PROMPT
The lines below starting at the line containing "assert (unmount_line dev" and ending at the line containing "pose proof (emitted_fixed" are to be repeated exactly, with both ends kept and nothing else added.

DATASET RECORDS
○ ○ ○ ○ ○

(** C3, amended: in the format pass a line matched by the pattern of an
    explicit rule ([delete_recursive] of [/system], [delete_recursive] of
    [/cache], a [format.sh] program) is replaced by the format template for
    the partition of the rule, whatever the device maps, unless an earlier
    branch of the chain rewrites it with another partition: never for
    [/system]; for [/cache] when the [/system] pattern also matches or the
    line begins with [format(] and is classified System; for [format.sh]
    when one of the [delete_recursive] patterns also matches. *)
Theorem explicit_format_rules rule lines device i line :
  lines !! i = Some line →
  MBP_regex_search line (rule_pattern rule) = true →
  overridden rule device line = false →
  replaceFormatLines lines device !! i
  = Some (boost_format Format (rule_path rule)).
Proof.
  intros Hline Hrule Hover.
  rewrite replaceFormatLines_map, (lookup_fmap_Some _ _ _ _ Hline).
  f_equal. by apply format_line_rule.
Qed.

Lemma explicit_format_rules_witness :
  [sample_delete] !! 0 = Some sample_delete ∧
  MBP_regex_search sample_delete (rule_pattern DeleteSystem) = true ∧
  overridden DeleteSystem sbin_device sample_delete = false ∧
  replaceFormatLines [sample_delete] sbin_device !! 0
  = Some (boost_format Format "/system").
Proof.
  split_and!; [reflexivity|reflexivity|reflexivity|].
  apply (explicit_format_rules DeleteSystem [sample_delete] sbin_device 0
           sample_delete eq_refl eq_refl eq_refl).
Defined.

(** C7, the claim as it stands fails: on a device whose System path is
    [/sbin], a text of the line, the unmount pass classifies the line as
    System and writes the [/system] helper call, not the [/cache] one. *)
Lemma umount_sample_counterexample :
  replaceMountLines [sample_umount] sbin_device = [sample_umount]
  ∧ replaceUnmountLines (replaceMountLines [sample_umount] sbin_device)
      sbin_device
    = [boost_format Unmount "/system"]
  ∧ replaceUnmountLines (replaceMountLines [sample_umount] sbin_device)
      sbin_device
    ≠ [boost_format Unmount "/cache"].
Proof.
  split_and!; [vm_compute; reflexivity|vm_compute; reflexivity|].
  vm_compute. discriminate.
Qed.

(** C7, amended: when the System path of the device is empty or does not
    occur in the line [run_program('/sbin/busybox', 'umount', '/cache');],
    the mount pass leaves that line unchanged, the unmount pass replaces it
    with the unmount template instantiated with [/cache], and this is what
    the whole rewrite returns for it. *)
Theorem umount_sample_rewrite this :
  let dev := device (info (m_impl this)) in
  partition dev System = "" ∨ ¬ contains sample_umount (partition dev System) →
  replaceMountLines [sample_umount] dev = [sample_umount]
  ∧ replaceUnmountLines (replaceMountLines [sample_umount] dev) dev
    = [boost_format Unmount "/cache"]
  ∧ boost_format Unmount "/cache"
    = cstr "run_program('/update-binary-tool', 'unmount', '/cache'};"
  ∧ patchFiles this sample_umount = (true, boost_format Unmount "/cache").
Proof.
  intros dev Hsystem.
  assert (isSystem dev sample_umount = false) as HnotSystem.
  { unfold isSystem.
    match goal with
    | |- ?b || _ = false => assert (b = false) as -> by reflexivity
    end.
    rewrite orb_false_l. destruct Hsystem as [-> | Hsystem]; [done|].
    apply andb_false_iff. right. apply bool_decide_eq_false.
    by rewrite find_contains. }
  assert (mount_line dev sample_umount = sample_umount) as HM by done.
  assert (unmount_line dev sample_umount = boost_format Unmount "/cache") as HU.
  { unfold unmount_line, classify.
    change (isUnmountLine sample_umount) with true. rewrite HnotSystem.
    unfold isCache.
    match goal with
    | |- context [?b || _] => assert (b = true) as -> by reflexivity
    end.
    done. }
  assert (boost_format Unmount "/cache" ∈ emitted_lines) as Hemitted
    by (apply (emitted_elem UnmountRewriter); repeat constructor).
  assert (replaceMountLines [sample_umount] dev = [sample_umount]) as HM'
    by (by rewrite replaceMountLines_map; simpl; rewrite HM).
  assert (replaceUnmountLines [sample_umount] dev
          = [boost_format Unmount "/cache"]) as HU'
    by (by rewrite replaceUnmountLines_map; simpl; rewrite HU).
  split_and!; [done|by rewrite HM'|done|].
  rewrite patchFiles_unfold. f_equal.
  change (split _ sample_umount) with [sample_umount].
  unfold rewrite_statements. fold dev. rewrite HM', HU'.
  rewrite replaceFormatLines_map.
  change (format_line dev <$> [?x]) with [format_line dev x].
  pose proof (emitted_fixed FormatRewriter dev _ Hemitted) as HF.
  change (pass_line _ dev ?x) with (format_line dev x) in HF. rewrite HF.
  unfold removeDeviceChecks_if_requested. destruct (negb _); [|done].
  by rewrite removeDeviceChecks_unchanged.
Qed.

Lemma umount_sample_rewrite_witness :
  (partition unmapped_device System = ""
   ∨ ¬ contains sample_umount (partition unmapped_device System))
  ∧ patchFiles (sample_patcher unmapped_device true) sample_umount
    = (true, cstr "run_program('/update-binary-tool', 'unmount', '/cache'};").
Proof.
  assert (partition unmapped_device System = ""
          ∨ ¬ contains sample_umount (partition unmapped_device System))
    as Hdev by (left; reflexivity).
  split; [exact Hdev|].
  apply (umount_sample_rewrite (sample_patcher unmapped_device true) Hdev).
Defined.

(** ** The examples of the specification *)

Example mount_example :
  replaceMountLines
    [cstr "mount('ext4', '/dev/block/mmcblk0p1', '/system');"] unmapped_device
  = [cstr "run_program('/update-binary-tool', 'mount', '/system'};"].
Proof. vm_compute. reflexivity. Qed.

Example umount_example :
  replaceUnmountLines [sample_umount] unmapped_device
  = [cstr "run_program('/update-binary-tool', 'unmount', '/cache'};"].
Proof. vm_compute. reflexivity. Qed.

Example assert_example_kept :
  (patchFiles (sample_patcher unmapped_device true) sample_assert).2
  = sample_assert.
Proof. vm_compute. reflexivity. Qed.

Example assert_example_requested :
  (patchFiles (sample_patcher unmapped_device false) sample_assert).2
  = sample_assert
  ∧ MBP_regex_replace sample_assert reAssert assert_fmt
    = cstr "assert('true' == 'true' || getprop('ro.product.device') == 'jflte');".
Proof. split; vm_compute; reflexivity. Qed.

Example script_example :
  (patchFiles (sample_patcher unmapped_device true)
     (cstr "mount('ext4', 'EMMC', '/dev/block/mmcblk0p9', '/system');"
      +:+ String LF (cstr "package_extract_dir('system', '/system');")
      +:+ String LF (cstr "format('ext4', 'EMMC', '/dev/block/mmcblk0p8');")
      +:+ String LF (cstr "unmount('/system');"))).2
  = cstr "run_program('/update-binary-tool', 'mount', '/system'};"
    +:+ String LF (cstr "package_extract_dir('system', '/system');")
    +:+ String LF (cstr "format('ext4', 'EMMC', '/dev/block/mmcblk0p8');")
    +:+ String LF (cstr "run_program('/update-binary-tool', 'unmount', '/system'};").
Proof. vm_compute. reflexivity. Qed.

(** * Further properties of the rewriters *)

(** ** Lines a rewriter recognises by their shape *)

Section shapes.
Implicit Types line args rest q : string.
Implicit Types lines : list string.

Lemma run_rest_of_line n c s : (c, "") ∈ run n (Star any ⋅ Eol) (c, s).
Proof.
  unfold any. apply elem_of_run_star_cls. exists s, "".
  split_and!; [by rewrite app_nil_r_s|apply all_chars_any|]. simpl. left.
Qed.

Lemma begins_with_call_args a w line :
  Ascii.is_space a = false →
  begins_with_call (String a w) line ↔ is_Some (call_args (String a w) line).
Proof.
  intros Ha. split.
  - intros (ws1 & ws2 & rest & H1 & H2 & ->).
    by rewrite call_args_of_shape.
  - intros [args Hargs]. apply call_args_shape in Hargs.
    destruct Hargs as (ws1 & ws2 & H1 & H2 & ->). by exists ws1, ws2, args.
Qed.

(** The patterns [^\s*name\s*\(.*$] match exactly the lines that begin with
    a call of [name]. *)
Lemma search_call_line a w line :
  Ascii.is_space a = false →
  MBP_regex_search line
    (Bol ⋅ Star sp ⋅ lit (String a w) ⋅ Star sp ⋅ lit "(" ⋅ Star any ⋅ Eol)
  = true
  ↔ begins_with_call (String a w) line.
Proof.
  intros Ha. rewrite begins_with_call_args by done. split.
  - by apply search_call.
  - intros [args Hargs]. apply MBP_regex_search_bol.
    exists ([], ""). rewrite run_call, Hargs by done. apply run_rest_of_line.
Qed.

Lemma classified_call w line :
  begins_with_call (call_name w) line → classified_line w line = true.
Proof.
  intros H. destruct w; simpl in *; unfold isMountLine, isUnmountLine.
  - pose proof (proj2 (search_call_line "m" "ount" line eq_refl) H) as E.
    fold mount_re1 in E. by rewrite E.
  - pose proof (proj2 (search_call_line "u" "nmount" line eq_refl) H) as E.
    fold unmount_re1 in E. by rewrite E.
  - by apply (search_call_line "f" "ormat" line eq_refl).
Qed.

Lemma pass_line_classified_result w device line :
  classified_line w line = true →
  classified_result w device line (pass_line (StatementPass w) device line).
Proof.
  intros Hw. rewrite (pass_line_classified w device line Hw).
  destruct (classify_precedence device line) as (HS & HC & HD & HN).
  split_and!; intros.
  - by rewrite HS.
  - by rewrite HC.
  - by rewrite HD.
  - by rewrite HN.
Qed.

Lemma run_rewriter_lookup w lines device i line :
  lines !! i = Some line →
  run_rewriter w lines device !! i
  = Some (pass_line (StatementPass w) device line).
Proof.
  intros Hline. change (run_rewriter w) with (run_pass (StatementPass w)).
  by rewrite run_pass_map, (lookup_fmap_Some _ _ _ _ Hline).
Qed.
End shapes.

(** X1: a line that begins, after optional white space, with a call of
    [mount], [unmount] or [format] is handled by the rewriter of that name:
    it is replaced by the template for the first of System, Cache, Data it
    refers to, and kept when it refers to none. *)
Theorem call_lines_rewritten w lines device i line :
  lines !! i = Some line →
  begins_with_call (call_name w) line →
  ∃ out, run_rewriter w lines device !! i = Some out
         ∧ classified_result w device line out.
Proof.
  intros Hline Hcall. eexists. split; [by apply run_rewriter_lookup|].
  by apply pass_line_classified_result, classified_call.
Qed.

○ ○ ○ ○ ○

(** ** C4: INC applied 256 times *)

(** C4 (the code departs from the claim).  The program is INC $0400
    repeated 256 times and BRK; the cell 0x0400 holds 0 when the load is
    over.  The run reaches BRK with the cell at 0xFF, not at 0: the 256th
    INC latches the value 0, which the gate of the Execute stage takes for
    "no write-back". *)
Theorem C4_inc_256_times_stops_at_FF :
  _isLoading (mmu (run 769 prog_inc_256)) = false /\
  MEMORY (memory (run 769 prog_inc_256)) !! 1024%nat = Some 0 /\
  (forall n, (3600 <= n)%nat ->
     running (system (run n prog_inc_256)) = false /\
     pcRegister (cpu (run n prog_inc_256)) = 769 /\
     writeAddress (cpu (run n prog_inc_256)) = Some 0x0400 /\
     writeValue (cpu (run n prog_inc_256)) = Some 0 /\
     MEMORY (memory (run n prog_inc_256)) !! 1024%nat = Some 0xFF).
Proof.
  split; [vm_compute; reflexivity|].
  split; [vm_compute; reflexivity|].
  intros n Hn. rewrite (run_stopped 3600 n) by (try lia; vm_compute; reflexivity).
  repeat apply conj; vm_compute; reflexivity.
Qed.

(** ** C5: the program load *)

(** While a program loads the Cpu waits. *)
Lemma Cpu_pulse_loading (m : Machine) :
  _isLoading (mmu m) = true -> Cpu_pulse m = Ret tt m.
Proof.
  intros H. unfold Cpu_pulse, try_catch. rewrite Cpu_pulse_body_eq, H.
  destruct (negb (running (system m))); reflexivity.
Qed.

○ ○ ○ ○ ○

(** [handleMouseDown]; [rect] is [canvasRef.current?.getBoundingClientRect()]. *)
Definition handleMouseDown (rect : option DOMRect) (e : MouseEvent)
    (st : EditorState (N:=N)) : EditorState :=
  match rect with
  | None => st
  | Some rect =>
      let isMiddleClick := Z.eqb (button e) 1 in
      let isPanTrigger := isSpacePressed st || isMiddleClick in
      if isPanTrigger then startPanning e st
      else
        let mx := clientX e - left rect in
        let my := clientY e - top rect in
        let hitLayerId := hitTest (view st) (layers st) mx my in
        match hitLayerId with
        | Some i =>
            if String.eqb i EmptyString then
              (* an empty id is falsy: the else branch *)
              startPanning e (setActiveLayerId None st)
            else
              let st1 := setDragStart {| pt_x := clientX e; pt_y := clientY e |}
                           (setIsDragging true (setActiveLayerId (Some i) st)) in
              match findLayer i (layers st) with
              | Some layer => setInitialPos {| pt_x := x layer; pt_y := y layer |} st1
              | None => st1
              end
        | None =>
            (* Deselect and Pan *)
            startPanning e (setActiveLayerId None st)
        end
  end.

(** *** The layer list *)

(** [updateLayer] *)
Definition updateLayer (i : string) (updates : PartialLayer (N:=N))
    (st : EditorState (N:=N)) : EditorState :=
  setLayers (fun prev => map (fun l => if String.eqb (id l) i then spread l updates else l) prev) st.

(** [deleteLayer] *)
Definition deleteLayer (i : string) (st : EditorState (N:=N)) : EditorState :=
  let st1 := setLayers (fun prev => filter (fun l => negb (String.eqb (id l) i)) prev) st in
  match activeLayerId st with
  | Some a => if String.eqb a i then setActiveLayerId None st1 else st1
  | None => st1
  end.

○ ○ ○ ○ ○

SOLUTION TO THIS EXERCISE
  assert (unmount_line dev sample_umount = boost_format Unmount "/cache") as HU.
  { unfold unmount_line, classify.
    change (isUnmountLine sample_umount) with true. rewrite HnotSystem.
    unfold isCache.
    match goal with
    | |- context [?b || _] => assert (b = true) as -> by reflexivity
    end.
    done. }
  assert (boost_format Unmount "/cache" ∈ emitted_lines) as Hemitted
    by (apply (emitted_elem UnmountRewriter); repeat constructor).
  assert (replaceMountLines [sample_umount] dev = [sample_umount]) as HM'
    by (by rewrite replaceMountLines_map; simpl; rewrite HM).
  assert (replaceUnmountLines [sample_umount] dev
          = [boost_format Unmount "/cache"]) as HU'
    by (by rewrite replaceUnmountLines_map; simpl; rewrite HU).
  split_and!; [done|by rewrite HM'|done|].
  rewrite patchFiles_unfold. f_equal.
  change (split _ sample_umount) with [sample_umount].
  unfold rewrite_statements. fold dev. rewrite HM', HU'.
  rewrite replaceFormatLines_map.
  change (format_line dev <$> [?x]) with [format_line dev x].
  pose proof (emitted_fixed FormatRewriter dev _ Hemitted) as HF.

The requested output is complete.